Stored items
____________________

(** X7: with K workers and at least K units, the primary hands out the
    larger of K and the cap (every unit when there is no cap): it assigns
    the first units in order, receives as many reports as it made
    assignments, then sends the exit message to each worker and returns,
    whatever the schedule. *)
Theorem primary_hands_out_larger_of_cap_and_workers :
  forall w self K document_dir names filenames num_papers st fuel,
    mpi self = Some {| rank := 0; size := S K |} ->
    listdir w document_dir = Returns names ->
    work_units names = Returns filenames ->
    1 <= K ->
    let cap := match num_papers with
               | None => Z.of_nat (length filenames)
               | Some n => n
               end in
    let handed_out := units_handed_out K cap in
    handed_out <= length filenames ->
    st_mail st = [] ->
    handed_out < fuel ->
    exists st' reporters added,
      _extract_mpi w fuel self document_dir num_papers st = (Ok tt, st') /\
      st_trace st' = st_trace st ++ added /\
      length reporters = handed_out /\
      Forall (fun r => 1 <= r <= K) reporters /\
      primary_view added
      = fan_out_events document_dir (seq 1 K) filenames
        ++ rounds document_dir
             (firstn (handed_out - K) (skipn K filenames)) reporters
        ++ map exit_event (seq 1 K) /\
      map snd (assignments (primary_view added))
      = map (PosixPath.join document_dir) (firstn handed_out filenames) /\
      reports (primary_view added) = handed_out /\
      st_mail st' = map exit_envelope (seq 1 K).
Proof.
  intros w self K document_dir names filenames num_papers st fuel
         Hmpi Hlist Hunits HK cap handed_out Htarget Hmail Hfuel.
  remember handed_out as target eqn:Hdef.
  unfold handed_out, units_handed_out in Hdef. clear handed_out.
  set (c := {| rank := 0; size := S K |}) in *.
  assert (Hrank : rank c = 0) by reflexivity.
  destruct fuel as [|fuel]; [ lia | ].
  rewrite (extract_mpi_primary w self c document_dir names filenames num_papers
             (S fuel) st Hmpi Hrank Hlist Hunits).
  fold cap.
  replace (size c - 1) with K by (cbn; lia).
  unfold bind at 1.
  rewrite (primary_loop_first_turn w self c K document_dir filenames cap fuel st
             Hmpi Hrank eq_refl) by lia.
  rewrite Hmail. cbn [app].
  match goal with
  | |- context [primary_loop _ _ _ _ _ _ _ _ _ ?s] => set (st1 := s)
  end.
  destruct (primary_loop_capped w self c K document_dir filenames cap target
              Hmpi Hrank) with (n := target) (index := K) (n_finished := 0)
              (st := st1) (fuel := fuel)
    as (st2 & reporters & t & Hloop & Hlen & Hbound & Ht & Hview & Hmail2);
    try lia.
  { cbn. apply fan_out_mail_in_flight.
    - rewrite length_seq_workers. lia.
    - apply seq_NoDup.
    - apply seq_workers_bounds. }
  { cbn. rewrite <- (length_map env_dest), fan_out_mail_dests, length_seq_workers;
      [ lia | rewrite length_seq_workers; lia ]. }
  rewrite Hloop.
  rewrite (bind_ok _ _ _ _ _ (exit_workers_spec self c Hmpi Hrank (seq 1 K) st2)).
  unfold print, emit.
  eexists _, reporters,
    (fan_out_events document_dir (seq 1 K) filenames ++ t
     ++ map exit_event (seq 1 K) ++ [EvPrint NWholeTook]).
  assert (Hviewall :
    primary_view (fan_out_events document_dir (seq 1 K) filenames ++ t
                  ++ map exit_event (seq 1 K) ++ [EvPrint NWholeTook])
    = fan_out_events document_dir (seq 1 K) filenames
      ++ rounds document_dir (firstn (target - K) (skipn K filenames)) reporters
      ++ map exit_event (seq 1 K)).
  { rewrite !primary_view_app, fan_out_events_view, exit_events_view, Hview.
    cbn. rewrite app_nil_r. reflexivity. }
  split; [ reflexivity | ].
  split; [ cbn; rewrite Ht; cbn; rewrite <- !app_assoc; reflexivity | ].
  split; [ lia | ]. split; [ exact Hbound | ].
  split; [ exact Hviewall | ].
  rewrite Hviewall, !assignments_app, assignments_exits, app_nil_r.
  rewrite assignments_fan_out by (rewrite length_seq_workers; lia).
  rewrite length_seq_workers.
  split; [ | split ].
  - rewrite map_app, assignments_rounds
      by (rewrite length_firstn, length_skipn; lia).
    rewrite combine_snd by (rewrite length_map, length_firstn, length_seq_workers; lia).
    rewrite <- map_app, <- firstn_then_skipn. f_equal. f_equal. lia.
  - rewrite !reports_app, reports_fan_out, reports_rounds, reports_exits. lia.
  - cbn. rewrite Hmail2. reflexivity.
Qed.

____________________

- What to work on
In the records above, find the lines holding "exact". Copy each one.

- Response
  split; [ lia | ]. split; [ exact Hbound | ].
  split; [ exact Hviewall | ].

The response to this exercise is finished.